Image resolutions that will work well?
Thank you for all the hardwork that went into creating this model and providing it to the community!
The model card could be improved by making it clear what resolutions your model supports/will perform well with/was trained on. This is the most basic information for a vision LLM: what inputs will work (well) with it? For some reason almost everyone releasing vision LLMs makes this very hard to figure out.
I'm guessing it is like the your 2.0, up to 12 tiles of 448x448 pixels? Some things that weren't clear to me with that were:
-What if one of the dimensions of your image isn't divisible by 448?
-What if your image would require more than 12 tiles?
-If inputs violating those constraints aren't outright rejected, what happens? (e.g. do the tiles overlap/ is the image is resized or cropped) Is the model trained on such images?
Thanks again!
Thank you for your kind words and valuable feedback! We appreciate your suggestion to clarify supported resolutions in the model card. Here's the detailed information:
- If one of the dimensions of your image isn't divisible by 448, the image will be resized to the nearest dimensions divisible by 448, which might introduce some slight distortion.

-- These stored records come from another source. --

(* ===== verification/System.v ===== *)
(** * The kernel at work

    The system after the start: a user program, the interrupts that come while
    it runs and the system calls it makes, as steps of one transition system.
    The theorem is that a kernel with one process serves it forever: every
    interrupt and every system call comes back to the program, in user mode and
    in its address space, with all locks of the kernel free.  A system call is one
    event: interrupts that come while it runs are not considered. *)
From S2P Require Import Prelude Asm Context Scheduler SchedulerSpec Vga FixedBlock FixedBlockSpec Fs Gdt Syscall SyscallSpec.
From S2P Require Import Executor Keyboard Interrupts Preempt.

(** Only a call can change the address space. *)
Definition no_call (i : instr) : Prop := match i with Call _ => False | _ => True end.
Lemma exec_cr3 star code m : Forall no_call code -> cr3 (exec star code m) = cr3 m.
Proof.
  intros Hc. revert m. induction Hc as [|i code Hi _ IH]; intros m; [done|]. rewrite exec_cons, IH. by destruct i.
Qed.


Section syscall_space.
Context {P : Profile} {F : FallbackHeap} {T : DescriptorTable}.
Context (user_mem : Z -> Z) (clobber : machine -> machine) (Hclobber : forall m, cr3 (clobber m) = cr3 m).
Abbreviation lock k := (sched_locked (Syscall.world k)).
Abbreviation space k := (cr3 (cpu (Syscall.world k))).

Lemma print_space pieces k k' : print pieces k = Ret k' -> space k' = space k /\ lock k' = lock k.
Proof. intros E. unfold print in E. inv_bind E. by injection E as <-. Qed.

Lemma handler_space fuel id x0 x1 x2 x3 stack k v k' :
  syscall_handler user_mem fuel id x0 x1 x2 x3 stack k = Ret (Returns v k') -> space k' = space k /\ lock k' = lock k.
Proof.
  unfold syscall_handler, print_vga_text, default_syscall, exit. intros E.
  destruct (id =? 0); [|destruct (id =? 1)]; inv_bind E.
  - destruct a. injection E as <- <-. cbv zeta in Ha. destruct (utf8_valid _).
    + inv_bind Ha. injection Ha as <- <-. by eapply print_space.
    + by injection Ha as <- <-.
  - destruct (sched_locked _); [done|]. inv_bind E. by destruct a0 as [[] ?].
  - destruct a. injection E as <- <-. inv_bind Ha. injection Ha as <- <-. by eapply print_space.
Qed.

Lemma run_space star code k : Forall no_call code -> space (run star code k) = space k.
Proof. apply exec_cr3. Qed.

(** A system call that comes back does so in the address space it came from. *)
Lemma wrapper_space fuel star k v k' :
  syscall_wrapper user_mem clobber fuel star k = Ret (Returns v k') -> space k' = space k /\ lock k' = lock k.
Proof using Hclobber.
  unfold syscall_wrapper. cbv zeta. intros E. inv_bind E. destruct a as [stack k1]. inv_bind E.
  destruct a as [r k2|k2]; [|done]. apply handler_space in Ha0 as [Hs2 Hl2]. inv_bind E. rename a into k3.
  injection E as _ <-. rewrite run_space by (repeat constructor). cbn [returning_unit set_cpu set_world cpu Syscall.world].
  unfold delete_syscall_stack in Ha0. inv_bind Ha0. injection Ha0 as <-.
  unfold setup_syscall_stack in Ha. inv_bind Ha. destruct a0 as [q a0]. injection Ha as <- <-.
  rewrite Hclobber. cbn [set_allocator Syscall.world]. rewrite run_space by (repeat constructor).
  split; [|done]. cbn [returning set_cpu set_world cpu Syscall.world set_rf cr3]. rewrite Hclobber, Hs2.
  rewrite run_space by (repeat constructor). cbn [returning set_cpu set_world cpu Syscall.world set_rf cr3].
  rewrite Hclobber. apply run_space. repeat constructor.
Qed.
End syscall_space.

(** ** The system *)

Section system.
Context {P : Profile} {F : FallbackHeap} {FL : FallbackLaws F} {T : DescriptorTable}.
Context {Q : Type -> Type} `{ArrayQueue Q} {A : Type} `{AtomicWaker A}.
Context {C : TimerCode} {L : TimerCodeLaws} (tss : TaskStateSegment) (handler : Z) (msr : msrs).
Context (fault_stack kernel_stack : Z) (wrapper : Z).
Context (Htss : TSS fault_stack kernel_stack = Ret tss) (Hstack : 0 <= kernel_stack < 2 ^ 64 - 0x10000).

(** The CPU while it runs the program, what the handlers act on, and the heap. *)
Record System := mkSystem { sys_cpu : machine; sys_irq : @IrqState Q A; sys_heap : FixedBlockAlloc }.

(** What happens next: instructions of the program, which leave the machine
    [m]; a timer interrupt; another interrupt or exception, whose handler
    leaves the machine [m]; or a system call. *)
Inductive event :=
| UserCode (m : machine)
| TimerTick
| Interrupt (vector scancode : Z) (frame code : list Z) (m : machine)
| SystemCall (user_mem : Z -> Z) (clobber : machine -> machine).

(** The kernel as a system call finds it, and the system it leaves. *)
Definition call_kernel (s : System) : Kernel :=
  let st := sys_irq s in
  mkKernel _ (sys_heap s) (writer (console st)) (writer_locked (console st)) (scheduler st)
    (mkWorld (syscall_insn (init wrapper msr) (sys_cpu s)) (sched_locked (world st))).
Definition leave_kernel (k : Kernel) (s : System) : System :=
  let st := sys_irq s in
  mkSystem (cpu (Syscall.world k))
    (mkIrq (pics_locked st) (ended st) (Syscall.scheduler k) (Syscall.world k)
      (mkConsole (vga_writer k) (vga_locked k) (interrupts (console st))) (keyboard st))
    (allocator k).

Definition sys_event (fuel : nat) (e : event) (s : System) : outcome System :=
  match e with
  | UserCode m => Ret (mkSystem m (sys_irq s) (sys_heap s))
  | TimerTick =>
      '(m, st) ← Preempt.timer_interrupt tss handler fuel (sys_cpu s) (sys_irq s);
      Ret (mkSystem m st (sys_heap s))
  | Interrupt vector scancode frame code m =>
      f ← dispatch set_usermode_segments fuel vector scancode frame code (sys_irq s);
      Ret (mkSystem m (irq_state f) (sys_heap s))
  | SystemCall user_mem clobber =>
      f ← syscall_wrapper user_mem clobber fuel ((init wrapper msr) IA32_STAR) (call_kernel s);
      match f with Returns _ k | Leaves k => Ret (leave_kernel k s) end
  end.

(** What the events may be.  The program stays in user mode and in its address
    space.  The handlers of exceptions save and restore what the program sees;
    a page fault and a double fault stop the kernel.  The program makes its
    system calls, other than [exit], on a stack with room for the registers;
    the heap has a block for the stack of the call, which the compiled code
    respects. *)
Definition allowed (e : event) (s : System) : Prop :=
  match e with
  | UserCode m => in_user m /\ cr3 m = cr3 (sys_cpu s)
  | TimerTick => True
  | Interrupt vector _ _ _ m => (vector ∉ [8; 14; 32]) /\ same_user kernel_stack (sys_cpu s) m
  | SystemCall _ clobber =>
      let sp := rf (sys_cpu s) RSP in
      exists p h, allocate_first_fit stack_layout (fallback (sys_heap s)) = Some (p, h) /\
        p < 2 ^ 64 - STACK_SIZE /\ 104 <= sp < 2 ^ 64 /\
        (p + STACK_SIZE - 8 < sp - 104 \/ sp <= p + STACK_SIZE - 8) /\
        conforming clobber sp (p + STACK_SIZE) /\ (forall m, cr3 (clobber m) = cr3 m) /\
        rf (sys_cpu s) RAX <> 1
  end.

(** What the program sees of an event: nothing of an interrupt, and after a
    system call it goes on behind it with its stack and its registers. *)
Definition comes_back (e : event) (m m' : machine) : Prop :=
  match e with
  | UserCode m1 => m' = m1
  | TimerTick | Interrupt _ _ _ _ _ => same_user kernel_stack m m'
  | SystemCall _ _ =>
      rip m' = rip m /\ rf m' RSP = rf m RSP /\ (forall r, r ∈ kept_regs -> rf m' r = rf m r) /\
      int_flag m' = int_flag m
  end.

(** The invariant: a program runs in user mode, in the address space at [a] of
    the only task, with the locks free; the screen shows [t], and the blocks
    [O] of the heap are owned. *)
Record serving (a : Z) (O : gmap Z Z) (t : Terminal) (s : System) : Prop := {
  sv_user : in_user (sys_cpu s);
  sv_space : cr3 (sys_cpu s) = containing_frame a;
  sv_alone : alone a (scheduler (sys_irq s));
  sv_locks : unlocked (sys_irq s);
  sv_screen : shows t (writer (console (sys_irq s)));
  sv_queue : SCANCODE_QUEUE (keyboard (sys_irq s)) = None;
  sv_heap : heap_owns (fallback (sys_heap s)) O;
}.

(** An exception prints its text; the keyboard, for which no one waits, prints
    a warning. *)
Lemma print_exception_ok pieces (st : @IrqState Q A) t :
  unlocked st -> shows t (writer (console st)) ->
  exists w t', print_exception pieces st = Ret (Iret (set_console (mkConsole w false (interrupts (console st))) st)) /\
    shows t' w /\ extends t t'.
Proof.
  intros (_ & _ & Hl) Hs. destruct (print_ok (pieces ++ [[NEWLINE]]) (console st) t Hl Hs) as (w & E & Hw).
  exists w. eexists. unfold print_exception. rewrite E. split; [done|]. split; [exact Hw|]. by eapply term_write_extends.
Qed.

Lemma keyboard_warns scancode (st : @IrqState Q A) t :
  unlocked st -> shows t (writer (console st)) -> SCANCODE_QUEUE (keyboard st) = None ->
  exists w t' k e, keyboard_interrupt_handler scancode st =
      Ret (Iret (mkIrq false e (scheduler st) (world st) (mkConsole w false (interrupts (console st))) k)) /\
    SCANCODE_QUEUE k = None /\ shows t' w /\ extends t t'.
Proof.
  intros (Hp & _ & Hl) Hs Hq. unfold keyboard_interrupt_handler, add_scancode. rewrite Hq, ret_bind.
  cbn [printed println]. rewrite drop_app_length. unfold print_warnings. cbn [for_each].
  destruct (print_ok [text uninitialized_msg; [NEWLINE]] (console st) t Hl Hs) as (w & E & Hw). rewrite E, !ret_bind.
  unfold notify_end_of_interrupt. cbn [pics_locked set_console set_keyboard]. rewrite Hp, ret_bind.
  eexists w, _, _, _. split; [done|]. split; [done|]. split; [exact Hw|]. by eapply term_write_extends.
Qed.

- You can control the resolution and tiling behavior using the
max_num
parameter. By default, we setmax_num=12
, but you can adjust this to 18 or 24 tiles to process higher-resolution images. - If an input violates these constraints (e.g., exceeds the maximum number of tiles), the model may resize or crop the image to fit within the supported tiling limits. The model has been trained on such cases to ensure robust performance.
Additionally, you can refer to the dynamic_preprocess
function in the README for more details on how preprocessing is handled dynamically.